Development of a transgenic mouse model with immune tolerance for human coagulation factor VIIa.

PURPOSE: Human factor VIIa (FVIIa) is commonly used as bypassing therapy to treat bleeding episodes in hemophilia patients with neutralizing antibodies to factors VIII (FVIII) or IX (FIX). There is a need for a suitable animal model to assess the immunogenicity of new FVIIa products during preclinical development. The aim of this study was the design of a novel transgenic mouse model with immune tolerance to human FVIIa.
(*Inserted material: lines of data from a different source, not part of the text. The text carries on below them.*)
(** * Two-stage market clearing with redispatch

    A shallow embedding of [redispatch/electricity_redispatch.py]: the
    class [RedispatchModel] solves a nodal network model, derives a zonal
    market model from it by collapsing buses into bidding zones, and builds
    a redispatch model in which every generator is split into the market
    dispatch (fixed), a "ramp up" and a "ramp down" generator.

    The program is written against pandas and PyPSA.  Only what the source
    touches is modelled:
    - a float64 cell is an exact rational or one of the IEEE special values
      (rounding is not modelled, the special values are);
    - a [DataFrame] of components is a table: a list of rows keyed by the
      component name (the index), in index order;
    - a time-dependent [DataFrame] is a table of columns, one per component,
      each a function of the snapshot number;
    - [Network.optimize], [export_to_csv_folder] and the file system are
      external: the solver is a variable of the section that embeds the
      pipeline, and each call is recorded in a trace. *)

From Stdlib Require Import Ascii String List Bool ZArith QArith Qminmax Lia Lqa.
Import ListNotations.

Set Implicit Arguments.

(* ------------------------------------------------------------------ *)
(** ** float64 cells *)

Module Float.

(** A cell of a float column.  [NaN] is pandas' missing value. *)
Inductive t : Type :=
| Fin (q : Q)
| PInf
| NInf
| NaN.

(** The infinity (or NaN) that a non-zero (or zero) finite value turns
    into when it is divided by zero or multiplied by +inf. *)
Definition inf_of_sign (c : comparison) : t :=
  match c with
  | Gt => PInf
  | Lt => NInf
  | Eq => NaN
  end.

Definition neg (x : t) : t :=
  match x with
  | Fin q => Fin (- q)
  | PInf => NInf
  | NInf => PInf
  | NaN => NaN
  end.

Definition add (x y : t) : t :=
  match x, y with
  | NaN, _ | _, NaN => NaN
  | Fin a, Fin b => Fin (a + b)
  | PInf, NInf | NInf, PInf => NaN
  | PInf, _ | _, PInf => PInf
  | NInf, _ | _, NInf => NInf
  end.
Variable cfg : TradingConfig Q.
Variable getTradesForToken : string -> list (Trade Q).
Variable getTokenMarketData : string -> TokenMarketData Q.

Lemma sellWorst_prefix (totalValue drawdown : Q)
    (positions : list (PositionPerformance Q)) (remaining : Q) :
  exists sold kept,
    positions = sold ++ kept
    /\ sellWorst cfg totalValue drawdown positions remaining = map saleOf sold
    /\ (kept <> [] ->
        fold_left
          (fun remaining position =>
             remaining - (performanceValue position / totalValue) * drawdown)
          sold remaining
        <= maxDrawdown (riskLimits cfg) * 0.8)
    /\ (sold <> [] -> maxDrawdown (riskLimits cfg) * 0.8 < remaining).
Proof.
  revert remaining.
  induction positions as [|position rest IH]; intros remaining.
  - exists [], []. repeat split; intros Hne; contradiction.
  - cbn [sellWorst]. destruct (_ <=? _)%js eqn:Hstop.
    + apply nleb_Q in Hstop. exists [], (position :: rest).
      repeat split; [intros _; exact Hstop|intros Hne; contradiction].
    + apply nleb_Q_false in Hstop.
      destruct (IH (remaining
                    - (performanceValue position / totalValue) * drawdown)%js)
        as (sold & kept & -> & Hsales & Hkept & _).
      exists (position :: sold), kept. split; [reflexivity|].
      split; [cbn [map]; rewrite Hsales; reflexivity|].
      split; [exact Hkept|intros _; exact Hstop].
Qed.

Lemma StronglySorted_app_le {A : Type} (key : A -> Q) (l k : list A) :
  StronglySorted (fun a b => key a <= key b) (l ++ k) ->
  forall a b, a ∈ l -> b ∈ k -> key a <= key b.
Proof.
  induction l as [|x l IH]; cbn; intros Hsorted a b Ha Hb.
  - apply elem_of_nil in Ha. contradiction.
  - apply StronglySorted_inv in Hsorted. destruct Hsorted as [Hrest Hx].
    apply elem_of_cons in Ha. destruct Ha as [->|Ha].
    + rewrite List.Forall_forall in Hx. apply Hx, in_or_app. right.
      apply list_elem_of_In, Hb.
    + apply (IH Hrest a b Ha Hb).
Qed.

Lemma positionPerformance_entry (entry : string * Position Q)
    (position : PositionPerformance Q) :
  positionPerformance getTradesForToken getTokenMarketData entry
  = Some position ->
  getTradesForToken (performanceToken position) <> []
  /\ entry = (performanceToken position,
              {| amount := performanceAmount position;
                 value := performanceValue position |}).
Proof.
  destruct entry as [tokenAddress [amount value]]. unfold positionPerformance.
  destruct (getTradesForToken tokenAddress) as [|trade trades] eqn:Htrades;
    [discriminate|].
  intros Hsome. injection Hsome as <-. cbn. rewrite Htrades.
  split; [discriminate|reflexivity].
Qed.
(** ** Searching what a search yields *)

Lemma names_of_names (l : list value) :
  map (fun f => VStr (str f)) (map (fun f => VStr (str f)) l)
  = map (fun f => VStr (str f)) l.
Proof. rewrite map_map. reflexivity. Qed.

(** The tests that [itersearch] builds read the values of a row, not the
    kind of sequence that holds them. *)
Lemma make_test_elems (E : ReEngine) (p : prog E) (fields : list value)
    (field : pyobj) (test : pyseq -> result bool) :
  make_test E p fields field = Ok test ->
  forall r, test (retuple r) = test r.
Proof.
  unfold make_test. destruct field as [[| z |s]|q].
  - intros [= <-] r. reflexivity.
  - destruct (asindices fields (OVal (VInt z))) as [ix|]; [|discriminate].
    cbn [bind]. destruct (itemgetter ix) as [g|]; [|discriminate].
    intros [= <-] r. reflexivity.
  - destruct (index fields (OVal (VStr s))) as [i|]; [|discriminate].
    intros [= <-] r. reflexivity.
  - destruct (asindices fields (OSeq q)) as [ix|]; [|discriminate].
    cbn [bind]. destruct (itemgetter ix) as [g|]; [|discriminate].
    intros [= <-] r. reflexivity.
Qed.

Lemma for_yield_if_twice (cond : pyseq -> result bool) (it : traversal) :
  (forall r, cond (retuple r) = cond r) ->
  for_yield_if cond (for_yield_if cond it) = for_yield_if cond it.
Proof.
  intro Hc. induction it as [row k IH| |e]; simpl; auto.
  destruct (cond row) as [[|]|e] eqn:Hrow; simpl; auto.
  fold (retuple row). rewrite (Hc row), Hrow. now rewrite IH.
Qed.

Lemma for_yield_if_opposite (test : pyseq -> result bool) (it : traversal) :
  (forall r, test (retuple r) = test r) ->
  yielded (for_yield_if (not_test test) (for_yield_if test it)) = []
  /\ yielded (for_yield_if test (for_yield_if (not_test test) it)) = [].
Proof.
  intro Ht. induction it as [row k [IH1 IH2]| |e]; simpl; auto.
  unfold not_test at 2 3.
  destruct (test row) as [[|]|e] eqn:Hrow; simpl; auto.
  - fold (retuple row). unfold not_test at 1.
    rewrite (Ht row), Hrow. simpl. auto.
  - fold (retuple row). rewrite (Ht row), Hrow. auto.
Qed.
(** * UmaTextGenerator: the quote-card canvas module (wwwroot/canvas.js)

    A shallow embedding of [canvas.js] and the properties of its line
    wrapper, its anchor arithmetic, its resource loaders and its renderer.

    Conventions of the embedding.
    - A JavaScript string is the list of its UTF-16 code units.
    - A JavaScript number is [num]: NaN, the two infinities, or a finite
      rational.  Comparison, [Math.max], [Math.min] and [Number.isFinite]
      are exact on doubles, so they are modelled exactly; the arithmetic
      operators are modelled without rounding.
    - Text widths reported by the drawing context are finite rationals.
    - The browser (DOM, object URLs, image and font decoding) is a [World]
      value threaded through the operations together with a [Platform]
      record that answers what the browser would answer. *)

From Stdlib Require Import Strings.String Strings.Ascii.
From Stdlib Require Import QArith Qround Lqa.
From stdpp Require Import base list gmap.

Local Open Scope bool_scope.

(** ** JavaScript strings *)

Abbreviation jstring := (list N).

(** A literal, for ASCII text. *)
Definition js (s : string) : jstring :=
  map N_of_ascii (list_ascii_of_string s).

Module Str.

(** The characters matched by the regular expression class [\s] and removed
    by [trimStart]/[trimEnd]: ECMAScript WhiteSpace and LineTerminator. *)
Definition is_ws (c : N) : bool :=
  ((9 <=? c) && (c <=? 13))%N
  || (c =? 32)%N || (c =? 160)%N || (c =? 5760)%N
  || ((8192 <=? c) && (c <=? 8202))%N
  || (c =? 8232)%N || (c =? 8233)%N || (c =? 8239)%N || (c =? 8287)%N
  || (c =? 12288)%N || (c =? 65279)%N.

(** [s.length === 0] *)
Definition is_empty (s : jstring) : bool :=
  match s with [] => true | _ => false end.

(** [s.trimStart()] *)
Fixpoint trimStart (s : jstring) : jstring :=
  match s with
  | [] => []
  | c :: s' => if is_ws c then trimStart s' else s
  end.

(** [s.trimEnd()] *)
Definition trimEnd (s : jstring) : jstring := rev (trimStart (rev s)).

(** [s.replace(/\r\n/g, "\n")] *)
Fixpoint replace_crlf (s : jstring) : jstring :=
  match s with
  | [] => []
  | c :: s' =>
      match s' with
      | d :: s'' =>
          if ((c =? 13) && (d =? 10))%N then 10%N :: replace_crlf s''
          else c :: replace_crlf s'
      | [] => [c]
      end
  end.

(** [s.split("\n")]: the pieces between line feeds; the empty string gives
    one empty piece. *)
Fixpoint split_lf (s : jstring) : list jstring :=
  match s with
  | [] => [[]]
  | c :: s' =>
      if (c =? 10)%N then [] :: split_lf s'
      else match split_lf s' with
           | p :: ps => (c :: p) :: ps
           | [] => [[c]]
           end
  end.

(** [s.split(/(\s+)/)]: the pieces between maximal whitespace runs, with the
    runs themselves kept (the capture group), so pieces and runs alternate
    and the result starts and ends with a piece, possibly empty.
    [split_ws_from in_ws cur s] scans [s] with the token read so far held
    reversed in [cur]; [in_ws] tells whether that token is a run. *)
Fixpoint split_ws_from (in_ws : bool) (cur : jstring) (s : jstring)
  : list jstring :=
  match s with
  | [] => if in_ws then [rev cur; []] else [rev cur]
  | c :: s' =>
      if is_ws c then
        if in_ws then split_ws_from true (c :: cur) s'
        else rev cur :: split_ws_from true [c] s'
      else
        if in_ws then rev cur :: split_ws_from false [c] s'
        else split_ws_from false (c :: cur) s'
  end.

Definition split_ws (s : jstring) : list jstring := split_ws_from false [] s.

(** Surrogate halves. *)
Definition is_high (c : N) : bool := ((55296 <=? c) && (c <=? 56319))%N.
Definition is_low (c : N) : bool := ((56320 <=? c) && (c <=? 57343))%N.

(** The string iterator ([for (const ch of s)]): one string per code point,
    a surrogate pair staying together, a lone surrogate standing alone. *)
Fixpoint codePoints (s : jstring) : list jstring :=
  match s with
  | [] => []
  | c :: s' =>
      match s' with
      | d :: s'' =>
          if is_high c && is_low d then [c; d] :: codePoints s''
          else [c] :: codePoints s'
      | [] => [[c]]
      end
  end.

(** A string that is exactly one character for the iterator. *)
Definition single_char (s : jstring) : Prop := codePoints s = [s].

(** The non-whitespace content of a string. *)
Definition nonws (s : jstring) : jstring :=
  List.filter (fun c => negb (is_ws c)) s.

End Str.

(** ** The line wrapper *)

Module Wrap.
Import Str.

Section WithMeasure.

(** [ctx.measureText(s).width] under the font active in [ctx]. *)
Variable measureText : jstring -> Q.
Variable maxWidth : Q.

(** [ctx.measureText(s).width <= maxWidth] *)
Definition fits (s : jstring) : bool := Qle_bool (measureText s) maxWidth.

(** One turn of the loop over [words]; the state is the line being built
    and the array [lines]. *)
Definition word_step (st : jstring * list jstring) (w : jstring)
  : jstring * list jstring :=
  let '(line, lines) := st in
  let test := line ++ w in
  if fits test || is_empty line then (test, lines)
  else (trimStart w, lines ++ [trimEnd line]).

(** One turn of the loop over [raw]. *)
Definition paragraph_step (lines : list jstring) (paragraph : jstring)
  : list jstring :=
  if is_empty paragraph then lines ++ [js " "]
  else
    let '(line, lines') :=
      fold_left word_step (split_ws paragraph) ([], lines) in
    if negb (is_empty line) then lines' ++ [trimEnd line] else lines'.

(** One turn of the loop over the characters of an over-wide line; the
    state is [buf] and the array [fixed]. *)
Definition char_step (st : jstring * list jstring) (ch : jstring)
  : jstring * list jstring :=
  let '(buf, fixed) := st in
  let test := buf ++ ch in
  if fits test || is_empty buf then (test, fixed)
  else (ch, fixed ++ [buf]).

(** One turn of the loop over [lines] (the fallback pass). *)
Definition line_step (fixed : list jstring) (l : jstring) : list jstring :=
  if fits l then fixed ++ [l]
  else
    let '(buf, fixed') := fold_left char_step (codePoints l) ([], fixed) in
    if negb (is_empty buf) then fixed' ++ [buf] else fixed'.

(** [l => (l === "" ? " " : l)] *)
Definition blank_to_space (l : jstring) : jstring :=
  if is_empty l then js " " else l.

(** The function after [raw] has been computed. *)
Definition wrapParagraphs (raw : list jstring) : list jstring :=
  let lines := fold_left paragraph_step raw [] in
  let fixed := fold_left line_step lines [] in
  map blank_to_space fixed.

(** [(text ?? "").replace(/\r\n/g, "\n").split("\n")] *)
Definition paragraphs (text : option jstring) : list jstring :=
  split_lf (replace_crlf (default [] text)).

(** [wrapLines(ctx, text, maxWidth)]; [None] is a nullish [text]. *)
Definition wrapLines (text : option jstring) : list jstring :=
  wrapParagraphs (paragraphs text).

(** Two notions for the proofs.  Both inner loops are the same greedy
    accumulation; they differ in how a committed line and the token that
    starts the next one are trimmed. *)
Definition greedy_step (start commit : jstring -> jstring)
    (st : jstring * list jstring) (x : jstring) : jstring * list jstring :=
  let '(cur, out) := st in
  if fits (cur ++ x) || is_empty cur then (cur ++ x, out)
  else (start x, out ++ [commit cur]).

(** A line is acceptable when it fits or is one character. *)
Definition fits_or_single (l : jstring) : Prop :=
  fits l = true \/ single_char l.

End WithMeasure.

End Wrap.


(** ** JavaScript numbers and values *)

Module Num.

Inductive num : Type :=
| NaN
| PInf
| NInf
| Fin (q : Q).

(** [Number.isFinite] *)
Definition isFinite (n : num) : bool :=
  match n with Fin _ => true | _ => false end.

(** [a <= b], false as soon as one side is NaN. *)
Definition leb (a b : num) : bool :=
  match a, b with
  | NaN, _ | _, NaN => false
  | NInf, _ => true
  | _, PInf => true
  | Fin x, Fin y => Qle_bool x y
  | _, _ => false
  end.

Definition max (a b : num) : num :=
  match a, b with
  | NaN, _ | _, NaN => NaN
  | _, _ => if leb a b then b else a
  end.

Definition min (a b : num) : num :=
  match a, b with
  | NaN, _ | _, NaN => NaN
  | _, _ => if leb a b then a else b
  end.

Definition neg (a : num) : num :=
  match a with
  | NaN => NaN
  | PInf => NInf
  | NInf => PInf
  | Fin q => Fin (- q)
  end.

Definition add (a b : num) : num :=
  match a, b with
  | NaN, _ | _, NaN => NaN
  | PInf, NInf | NInf, PInf => NaN
  | PInf, _ | _, PInf => PInf
  | NInf, _ | _, NInf => NInf
  | Fin x, Fin y => Fin (x + y)
  end.

Definition sub (a b : num) : num := add a (neg b).

(** The sign of a number that is not NaN. *)
Definition sign (a : num) : comparison :=
  match a with
  | NaN => Eq
  | PInf => Gt
  | NInf => Lt
  | Fin q => (q ?= 0)%Q
  end.

Definition mul (a b : num) : num :=
  match a, b with
  | NaN, _ | _, NaN => NaN
  | Fin x, Fin y => Fin (x * y)
  | _, _ =>
      match sign a, sign b with
      | Eq, _ | _, Eq => NaN
      | Gt, Gt | Lt, Lt => PInf
      | _, _ => NInf
      end
  end.

(** [Math.round]: the nearest integer, halves going up. *)
Definition round (a : num) : num :=
  match a with
  | Fin q => Fin (inject_Z (Qfloor (q + (1 # 2))))
  | _ => a
  end.

Definition of_N (n : N) : num := Fin (inject_Z (Z.of_N n)).
Definition of_nat (n : nat) : num := Fin (inject_Z (Z.of_nat n)).

End Num.

Export Num(num, NaN, PInf, NInf, Fin).

(** The values an option of the host can hold. *)
Inductive jsval : Type :=
| VUndefined
| VNull
| VBool (b : bool)
| VNum (n : num)
| VStr (s : jstring).

(** What the browser answers.  String-number conversions, text metrics and
    the decoding of images and fonts are not part of the module; every
    operation takes the answers from a [Platform]. *)
Record ImageDims : Type := {
  d_naturalWidth : N;
  d_naturalHeight : N;
  d_width : N;
  d_height : N;
}.
(** * KDB-X MCP server: connection, query and search core

    A shallow embedding of the TypeScript sources
    - [utils/kdbx.ts]               (connection cache, retry loop, cleanup),
    - [tools/kdbx-run-sql-query.ts] (the SQL safety gate and row cap),
    - [utils/embeddings-helpers.ts] (per-table embedding configuration),
    - [utils/embeddings.ts]         (provider registry, tokenizer),
    - [tools/kdbx-sim-search.ts]    (similarity and hybrid search),
    - [utils/format-utils.ts]       (vector-column stripping, normalisation,
                                     text tables),
    and the properties of these functions.

    Conventions of the model.
    - A JavaScript string is a [string]. The functions of the source look
      inside a string in three ways. [includes], [startsWith] and
      concatenation are used with ASCII needles and separators only, and
      are the same on the UTF-8 text of a string and on its code units.
      [toUpperCase] and [trim] are Unicode tables of the runtime: the model
      takes them from the environment and fixes nothing about them. The
      tokenizer and the text tables read code units ([charCodeAt],
      [split(/\s+/)], [length]): there a character of the model is one code
      unit, and texts with code units above 255 are outside the model.
    - Module-level variables ([cachedConnection], [csvCache]) and the
      JavaScript object heap are fields of [World]; every function of the
      source that reads or writes them is a computation in the monad [M]
      (state plus exceptions).
    - What the process cannot decide by itself (the outcome of a connect
      step, the reply of the database, the embedding providers, the file
      system) is taken from an environment [Env], universally quantified in
      the theorems.
    - Everything observable (log lines, sleeps, connect attempts, remote
      calls, provider calls) is appended to [trace]. *)

From stdpp Require Import base option list strings pretty gmap.
From Stdlib Require Import ZArith Ascii.

Local Open Scope Z_scope.
Local Open Scope nat_scope.

(** ** JavaScript strings *)

Module JS.

Definition isLower (c : ascii) : bool :=
  let n := nat_of_ascii c in (97 <=? n) && (n <=? 122).

Definition upChar (c : ascii) : ascii :=
  if isLower c then ascii_of_nat (nat_of_ascii c - 32) else c.

(** [String.prototype.toUpperCase] on ASCII text: the method of the sample
    environments, whose queries are ASCII. *)
Fixpoint toUpperCase (s : string) : string :=
  match s with
  | EmptyString => EmptyString
  | String c r => String (upChar c) (toUpperCase r)
  end.

(** White space of the ASCII range: TAB, LF, VT, FF, CR and SPACE. *)
Definition isSpace (c : ascii) : bool :=
  let n := nat_of_ascii c in ((9 <=? n) && (n <=? 13)) || (n =? 32).

Fixpoint trimStart (s : string) : string :=
  match s with
  | EmptyString => EmptyString
  | String c r => if isSpace c then trimStart r else s
  end.

Definition isEmpty (s : string) : bool :=
  match s with EmptyString => true | _ => false end.

Fixpoint trimEnd (s : string) : string :=
  match s with
  | EmptyString => EmptyString
  | String c r =>
      let r' := trimEnd r in
      if isSpace c && isEmpty r' then EmptyString else String c r'
  end.

(** [String.prototype.trim] on ASCII text: the method of the sample
    environments. *)
Definition trim (s : string) : string := trimEnd (trimStart s).

(** [s.startsWith(p)] *)
Fixpoint startsWith (s p : string) {struct p} : bool :=
  match p, s with
  | EmptyString, _ => true
  | String a p', String b s' => if Ascii.eqb a b then startsWith s' p' else false
  | String _ _, EmptyString => false
  end.

(** [s.includes(p)]: [p] occurs at some position of [s]. *)
Fixpoint includes (s p : string) : bool :=
  startsWith s p ||
  match s with
  | EmptyString => false
  | String _ s' => includes s' p
  end.

(** An [Error] object, as far as the code looks at it. *)
Record Error := mkError { name : string; message : string }.

(** [new Error(msg)] *)
Definition newError (msg : string) : Error := mkError "Error" msg.

(** [String(e)], that is [Error.prototype.toString]. *)
Definition toString (e : Error) : string :=
  if isEmpty (name e) then message e
  else if isEmpty (message e) then name e
  else name e +:+ ": " +:+ message e.

(** A cell of a result table. Temporal cells carry the text their
    [toISOString] method produces ([None] for an invalid date, on which
    the method throws a [RangeError]). *)
Inductive Value :=
| VNull
| VBool (b : bool)
| VNum (z : Z)
| VStr (s : string)
| VVector (v : list Z)
| VDate (iso : option string)
| VTemporal (iso : option string).

(** A plain object: its own enumerable properties in property order. Keys
    are pairwise distinct. *)
Definition Object := list (string * Value).

(** Property names every plain object inherits from [Object.prototype];
    the [in] operator sees them, [delete] does not touch them. *)
Definition inherited : list string :=
  [ "constructor"; "hasOwnProperty"; "isPrototypeOf"; "propertyIsEnumerable";
    "toLocaleString"; "toString"; "valueOf"; "__proto__";
    "__defineGetter__"; "__defineSetter__"; "__lookupGetter__";
    "__lookupSetter__" ].

Definition hasOwn (k : string) (o : Object) : bool :=
  existsb (fun p => String.eqb (fst p) k) o.

(** [k in o] *)
Definition hasProperty (k : string) (o : Object) : bool :=
  hasOwn k o || existsb (String.eqb k) inherited.

(** [delete o[k]] *)
Definition deleteProperty (k : string) (o : Object) : Object :=
  List.filter (fun p => negb (String.eqb (fst p) k)) o.

End JS.

Export JS (Error, Value, Object).

(** ** Configuration, observable events and process state *)

(** [KDBConfig] of [settings.ts]. The schema declares [port], [timeout] and
    [k] as positive and [retry] as non-negative integers. *)
Record KDBConfig := {
  host : string;
  port : nat;
  username : string;
  password : string;
  tls : bool;
  timeout : nat;
  retry : nat;
  embeddingCsvPath : string;
  metric : string;
  k : nat
}.

Inductive Level := LDebug | LInfo | LWarn | LError.

Inductive Event :=
| Log (lvl : Level) (msg : string)
| ConnectAttempt (attempt : nat)
| Sleep (ms : nat)
| RemoteCall (conn : nat) (q : string)
| ReadCsv (path : string)
| DenseEmbed (provider text model : string)
| SparseEmbed (provider text model : string).

(** What the [try] block of an iteration of the retry loop did. In the
    source the block is [cachedConnection = conn; logger.info(...); return
    conn]: the call of the client library at its head is commented out
    ([// await conn.connect();]). [Skipped] is this block running to its
    end: nothing is awaited and the [connected] flag stays as the
    constructor left it. [Refused e] is the block throwing [e]: the
    assignment to the cache is its first statement, so the cache holds the
    new object by then. [Established] is the block with a client library
    called at its head, the call succeeding: [KDBConnectionImpl.connect]
    sets [connected]. *)
Inductive ConnectOutcome :=
| Skipped
| Established
| Refused (e : Error).

(** A CSV record as [parse(content, {columns: true})] builds it, before the
    [cast] option is applied: column name to cell text. *)
Abbreviation RawRecord := (gmap string string).

(** A record of the cached configuration table: a cell is text or [null]. *)
Abbreviation CsvRow := (gmap string (option string)).

(** What [conn.query] evaluates to. *)
Inductive RemoteValue :=
| RNull
| RTable (rows : list Object)
| RQuery (rowCount : option Z) (data : option (list Object)).

Inductive RemoteOutcome :=
| Raises (e : Error)
| Returns (v : RemoteValue).

(** The environment of the process. [toUpperCase] and [trim] are the string
    methods of the runtime. The outcomes of the other steps are indexed by
    how many steps of the same kind the process made before; what such a
    step throws is an [Error] object. *)
Record Env := {
  toUpperCase : string -> string;
  trim : string -> string;
  connectStep : nat -> ConnectOutcome;
  remoteQuery : nat -> string -> RemoteOutcome;
  readCsv : string -> Error + list RawRecord;
  denseEmbedStep : nat -> string -> string -> string -> option Error;
  sparseEmbedStep : nat -> string -> string -> string -> option Error
}.

(** The source as it stands, for a runtime with the string methods [upper]
    and [trimmed]: no connect call, and a [query] method that always
    throws. *)
Definition placeholderEnv (upper trimmed : string -> string)
    (files : string -> Error + list RawRecord) : Env := {|
  toUpperCase := upper;
  trim := trimmed;
  connectStep := fun _ => Skipped;
  remoteQuery := fun _ _ =>
    Raises (JS.newError "KDB-X connection not implemented - requires client library");
  readCsv := files;
  denseEmbedStep := fun _ _ _ _ => None;
  sparseEmbedStep := fun _ _ _ _ => None
|}.

(** A heap cell: a row object or an array of references to row objects. *)
Inductive Cell :=
| RowCell (o : Object)
| ArrCell (rows : list nat).

Record World := {
  conns : list bool;               (* [KDBConnectionImpl] objects: the [connected] field *)
  cachedConnection : option nat;   (* [let cachedConnection] of kdbx.ts *)
  csvCache : gmap string (list CsvRow);  (* [let csvCache] of embeddings-helpers.ts *)
  heap : list Cell;
  trace : list Event;
  attempts : nat;                  (* connect steps made so far *)
  calls : nat                      (* remote and provider calls made so far *)
}.

Definition initialWorld : World := {|
  conns := []; cachedConnection := None; csvCache := ∅; heap := [];
  trace := []; attempts := 0; calls := 0
|}.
METHODS: The model was generated by transgenic expression of human F7 cDNA. FVIIa-specific immune responses after treatment with human FVIIa were assessed by analyzing circulating antibodies, antibody producing plasma cells and CD4(+) T cells. RESULTS: In contrast to wild-type mice, human FVII transgenic mice did not develop antibodies when treated with human FVIIa. The immune tolerance was specific and could be broken by application of human FVIIa together with a strong stimulus of the innate immune system. Break of tolerance was associated with increased numbers of pro-inflammatory FVIIa-specific CD4(+) T cells. CONCLUSIONS: The new mouse model is suitable to study the influence of the innate immune system on maintenance and break of immune tolerance against FVIIa and could be used to assess the immunogenicity of new FVIIa products during pre-clinical development.